USTARì DLA BENILDE
Via Vendemini, 23 Bertinoro (FC)
Tel, 0543/445647
Giorno di chiusura: lunedì
Ferie: variabili
Tovagliato: tovaglie in stoffa
Carta dei vini: vino sfuso
Coperti: 26
Disponibilità di camere: no
Disponibilità di spazi esterni: no Prezzo medio senza bevande: 15 €
SPECIALITÀ STAGIONALI
Tagliatelle, cappelletti e tortelli al ragù, piadina con affettati e squacquerone. Non ci sono particolari piatti stagionali.
Qualcosa di simile è difficile persino immaginarlo, anche se un tempo, forse, le osterie dovevano essere proprio tutte così. Nel centro abitato di Bertinoro, affacciata su una stradina qualunque, una stanzetta spoglia, rivestita in legno sulle pareti sino a mezza altezza e appena ornata da qualche autografo estemporaneo scritto sul muro da avventori famosi, sparpaglia sul pavimento quattro vecchi tavoli anch’essi di legno, attaccati l’uno all’altro o quasi (perché qui la convivialità è una scelta obbligata), rivestiti con tovaglie a quadretti e tele romagnole, tutt’intorno tante fitte sedie impagliate con il bancone da bar allineato sullo sfondo.
Fuori una vecchia insegna, priva di qualsivoglia malizia grafica, recita: “Ustarì dla Benilde”, in onore della fondatrice.
Nessun marketing della tipicità, altro che invenzione della tradizione, oleografia questa sconosciuta: qui l’istituzione osteria si è fermata in illo tempore e non sente alcun bisogno nessun di restyling o di qualche renaissance.
Il menù non c’è neanche bisogno di scriverlo, visto che si riduce a due o tre piatti, eseguiti da tempo immemorabile e come tradizione comanda, qualunque sia la stagione dell’anno. Immancabili Ie tagliatelle al ragù, impastate a mano e stese al matterello, belle gialle e di spessore per esaltare la palatabilità sotto i denti, con l’alternativa – a volte – dei tortelli, anch’essi al ragù; e per secondo, si fa per dire, c’è solo la piadina tipica, preparato alla maniera forlivese/cesenate, cioè bella spessa, servita con un misto di affettati e squacquerone.
Il dolce è un optional che richiede la prenotazione (così come il pasto stesso, date le dimensioni e la fama fra gli iniziati del locale).
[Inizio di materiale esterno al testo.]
(** X9: [create_lots_of_people] on a source store whose table is missing
    fails at the commit with the error of the INSERT; no table is
    created and neither database changes. *)
Theorem create_lots_of_people_needs_table d :
  input_database d = None ->
  request create_lots_of_people d = (Raise OperationalError, d).
Proof. intros Hd. by rewrite create_lots_of_people_request, Hd. Qed.

Lemma create_lots_of_people_needs_table_witness :
  let d := Database None (Some []) in
  input_database d = None
  /\ request create_lots_of_people d = (Raise OperationalError, d).
Proof.
  intros d. split; [reflexivity|].
  apply (create_lots_of_people_needs_table d). reflexivity.
Defined.

Lemma someone_else_not_Fonzie (news : list InputPerson.t) :
  Forall2 same_columns (replicate (length news) someone_else) news ->
  filter (fun p => is_Fonzie p) news = [].
Proof.
  intros H. apply same_columns_replicate in H as [_ H].
  induction H as [|p news [k ->] _ IH]; [done|].
  rewrite filter_cons_False; [done|]. by vm_compute.
Qed.

Lemma create_lots_of_people_rows d rows :
  input_database d = Some rows ->
  exists news,
    request create_lots_of_people d
    = (Ok (text (u "100,000 people created in input database")),
       Database (Some (rows ++ news)) (output_database d))
    /\ Forall2 same_columns (replicate (length news) someone_else) news
    /\ Z.of_nat (length news) = 99999.
Proof.
  intros Hd. rewrite create_lots_of_people_request, Hd.
  destruct (insert_rows_app rows (replicate (Z.to_nat 99999) someone_else))
    as (news & -> & Hnews).
  pose proof (Forall2_length _ _ _ Hnews) as Hlen.
  rewrite length_replicate in Hlen.
  exists news. split; [done|]. rewrite <- Hlen. split; [done|lia].
Qed.

(** X10: a pipeline run after a bulk creation counts the 99,999 filler
    records as processed and none of them as cool: on a source table of
    n rows, c of them with the nickname "Fonzie", the run answers
    "n + 99999 people processed of which c were cool". *)
Theorem bulk_then_pipeline_counts d rows :
  input_database d = Some rows ->
  (request process_everything (request create_lots_of_people d).2).1
  = Ok (text (str_of_int (Z.of_nat (length rows) + 99999)
              ++ u " people processed of which "
              ++ str_of_int
                   (Z.of_nat
                      (length
                         (filter (fun p => InputPerson.nickname p
                                           = Str (u "Fonzie")) rows)))
              ++ u " were cool")).
Proof.
  intros Hd.
  destruct (create_lots_of_people_rows d rows Hd) as (news & -> & Hn & Hlen).
  rewrite process_everything_request. cbn [snd fst input_database].
  rewrite filter_app, (someone_else_not_Fonzie news Hn), app_nil_r.
  rewrite filter_is_Fonzie, length_app, Nat2Z.inj_add, Hlen. reflexivity.
Qed.

Lemma bulk_then_pipeline_counts_witness :
  let rows := [
    InputPerson.new (Some 1) (Str (u "Arthur Herbert Fonzarelli"))
      (Str (u "Fonzie")) (Str (u "male")) (Int 20)
  ] in
  let d := Database (Some rows) None in
  input_database d = Some rows
  /\ (request process_everything (request create_lots_of_people d).2).1
     = Ok (text (str_of_int (Z.of_nat (length rows) + 99999)
                 ++ u " people processed of which "
                 ++ str_of_int
                      (Z.of_nat
                         (length
                            (filter (fun p => InputPerson.nickname p
                                              = Str (u "Fonzie")) rows)))
                 ++ u " were cool")).
Proof.
  intros rows d. split; [reflexivity|].
  apply (bulk_then_pipeline_counts d rows). reflexivity.
Defined.

(** X11: bulk creation adds to the source store and never resets it: on
    a source table with room below the largest key for 199,998 keys
    more, two calls in succession leave the rows that were there followed
    by 199,998 filler records, which have the 199,998 keys that follow
    the keys in use; the destination store is as it was. *)
Theorem bulk_creation_accumulates d rows :
  input_database d = Some rows ->
  next_rowid rows + 199997 <= max_rowid ->
  exists news,
    (request create_lots_of_people (request create_lots_of_people d).2).2
    = Database (Some (rows ++ news)) (output_database d)
    /\ Z.of_nat (length news) = 199998
    /\ Forall
         (fun p =>
            exists k : Z,
              p = InputPerson.new (Some k) (Str (u "Someone else"))
                    (Str (u "Too boring to have a nickname"))
                    (Str (u "Unclear")) (Int 25)
              /\ next_rowid rows <= k <= max_rowid)
         news
    /\ InputPerson.id <$> news = Some <$> seqZ (next_rowid rows) 199998
    /\ Forall
         (fun p => forall k, InputPerson.id p = Some k -> k < next_rowid rows)
         rows.
Proof.
  intros Hd Hroom.
  rewrite (create_lots_of_people_request d), Hd. cbn [snd].
  rewrite create_lots_of_people_request.
  cbn [snd input_database output_database].
  rewrite insert_rows_insert_rows, <- replicate_add.
  destruct (bulk_rows (Z.to_nat 99999 + Z.to_nat 99999) rows)
    as (news & -> & Hlen & Hall & Hkeys); [lia|].
  replace (Z.of_nat (Z.to_nat 99999 + Z.to_nat 99999)) with 199998
    in Hkeys by lia.
  exists news. split; [done|]. split; [lia|]. split; [done|].
  split; [done|]. exact (next_rowid_above (T:=InputPerson.t) rows).
Qed.

Lemma bulk_creation_accumulates_witness :
  let Richie := InputPerson.new (Some 1) (Str (u "Richard Cunningham"))
                  (Str (u "Richie")) (Str (u "male")) (Int 19) in
  let Joanie := InputPerson.new (Some 3) (Str (u "Joanie Cunningham"))
                  (Str (u "Joanie")) (Str (u "female")) (Int 20) in
  let rows := [Richie; Joanie] in
  let d := Database (Some rows) None in
  input_database d = Some rows
  /\ next_rowid rows + 199997 <= max_rowid
  /\ exists news,
       (request create_lots_of_people (request create_lots_of_people d).2).2
       = Database (Some (rows ++ news)) (output_database d)
       /\ Z.of_nat (length news) = 199998
       /\ Forall
            (fun p =>
               exists k : Z,
                 p = InputPerson.new (Some k) (Str (u "Someone else"))
                       (Str (u "Too boring to have a nickname"))
                       (Str (u "Unclear")) (Int 25)
                 /\ next_rowid rows <= k <= max_rowid)
            news
       /\ InputPerson.id <$> news = Some <$> seqZ (next_rowid rows) 199998
       /\ Forall
            (fun p =>
               forall k, InputPerson.id p = Some k -> k < next_rowid rows)
            rows.
Proof.
  intros Richie Joanie rows d.
  assert (next_rowid rows + 199997 <= max_rowid) as Hroom
    by (vm_compute; discriminate).
  split; [reflexivity|]. split; [exact Hroom|].
  apply (bulk_creation_accumulates d rows); [reflexivity | exact Hroom].
Defined.

End PipelineMore.

(* ================================================================== *)
(** * A run followed by a listing *)
(* ================================================================== *)

Section RunThenList.

Implicit Types (d : database) (rows : list InputPerson.t).

Lemma has_token_first_name_written (p : InputPerson.t) (o : OutputPerson.t) :
  (exists s, InputPerson.name p = Str s /\ has_token s) ->
  same_columns (output_person_of p) o ->
  exists s, InputPerson.name p = Str s
            /\ OutputPerson.first_name o = Ok (first_token s).
Proof.
  intros (s & Hp & Hs) Ho. exists s. split; [done|].
  rewrite (first_name_of_written p o Ho), Hp.
  by destruct (split_has_token s Hs) as [rest ->].
Qed.

(** X12: the pipeline does not look at names.  If a source record has a
    name of whitespace only (or an empty one), and the records before it
    have names with a token, the run succeeds all the same, and it is the
    listing of the destination after it that fails, with [IndexError]. *)
Theorem run_accepts_blank_name_listing_fails d
    (pre post : list InputPerson.t) (p : InputPerson.t) (s : list N) :
  input_database d = Some (pre ++ p :: post) ->
  Forall (fun q => exists t, InputPerson.name q = Str t /\ has_token t) pre ->
  InputPerson.name p = Str s ->
  Forall (fun c => isspace c = true) s ->
  (exists answer, (request process_everything d).1 = Ok answer)
  /\ (request show_output_database (request process_everything d).2).1
     = Raise IndexError.
Proof.
  intros Hd Hpre Hp Hs. split.
  - rewrite process_everything_request, Hd. by eexists.
  - pose proof (pipeline_rows (pre ++ p :: post)) as Hrows.
    apply Forall2_app_inv_l in Hrows as (pre' & tl & Hpre' & Htl & Hout).
    apply Forall2_cons_inv_l in Htl as (p' & post' & Hp' & _ & ->).
    eapply (show_output_database_raises _ pre' post' p').
    + rewrite process_everything_output, Hd. cbn. by rewrite Hout.
    + eapply Forall2_Forall_r; [exact Hpre'|].
      eapply Forall_impl; [exact Hpre|].
      intros q Hq o Ho.
      destruct (has_token_first_name_written q o Hq Ho) as (t & _ & Ht).
      by eexists.
    + rewrite (first_name_of_written p p' Hp'), Hp.
      by rewrite split_whitespace.
Qed.

Lemma run_accepts_blank_name_listing_fails_witness :
  let Richie := InputPerson.new (Some 1) (Str (u "Richard Cunningham"))
                  (Str (u "Richie")) (Str (u "male")) (Int 19) in
  let blank := InputPerson.new (Some 2) (Str (u " ")) (Str (u "Fonzie"))
                 (Str (u "male")) (Int 20) in
  let d := Database (Some ([Richie] ++ blank :: [])) None in
  input_database d = Some ([Richie] ++ blank :: [])
  /\ Forall (fun q => exists t, InputPerson.name q = Str t /\ has_token t)
       [Richie]
  /\ InputPerson.name blank = Str (u " ")
  /\ Forall (fun c => isspace c = true) (u " ")
  /\ (exists answer, (request process_everything d).1 = Ok answer)
  /\ (request show_output_database (request process_everything d).2).1
     = Raise IndexError.
Proof.
  intros Richie blank d.
  assert (Forall (fun q => exists t, InputPerson.name q = Str t /\ has_token t)
            [Richie]) as Hpre.
  { constructor; [|constructor]. eexists. split; [reflexivity|].
    apply Exists_cons_hd. reflexivity. }
  assert (Forall (fun c => isspace c = true) (u " ")) as Hblank
    by (repeat constructor).
  split; [reflexivity|]. split; [exact Hpre|]. split; [reflexivity|].
  split; [exact Hblank|].
  apply (run_accepts_blank_name_listing_fails d [Richie] [] blank (u " "));
    [reflexivity | exact Hpre | reflexivity | exact Hblank].
Defined.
Il concetto è antico, ma il concept appare il più moderno che mai: qui si arriva per un’offerta gastronomica che risulta ben definita e probabilmente senza eguali,
Cosicché nelle braccia ben tornite della sfoglina, autentica azdora di un geloso matriarcato, non si stenta a riconoscere lo stesso puntiglio proprio di uno shokunin, il maestro artigiano giapponese che è addestrato a ripetere per tutta la vita il medesimo, reiterato gesto, fino a raggiungere la sua perfezione formale.
Alla ricerca di un assoluto che va assumendo quelle sembianze cosmiche di un disco d’oro.
La gestione è familiare, sotto la supervisione di Norma, schietta figlia della Benilde eponima, che ne amministra prudentemente le poche ma significative ricette.
Per calarsi appieno nell’atmosfera, in accompagnamento non c’è niente di meglio che gustare un bicchiere (qui i calici sono banditi) di rosso sfuso della casa. ovviamente sangiovese locale.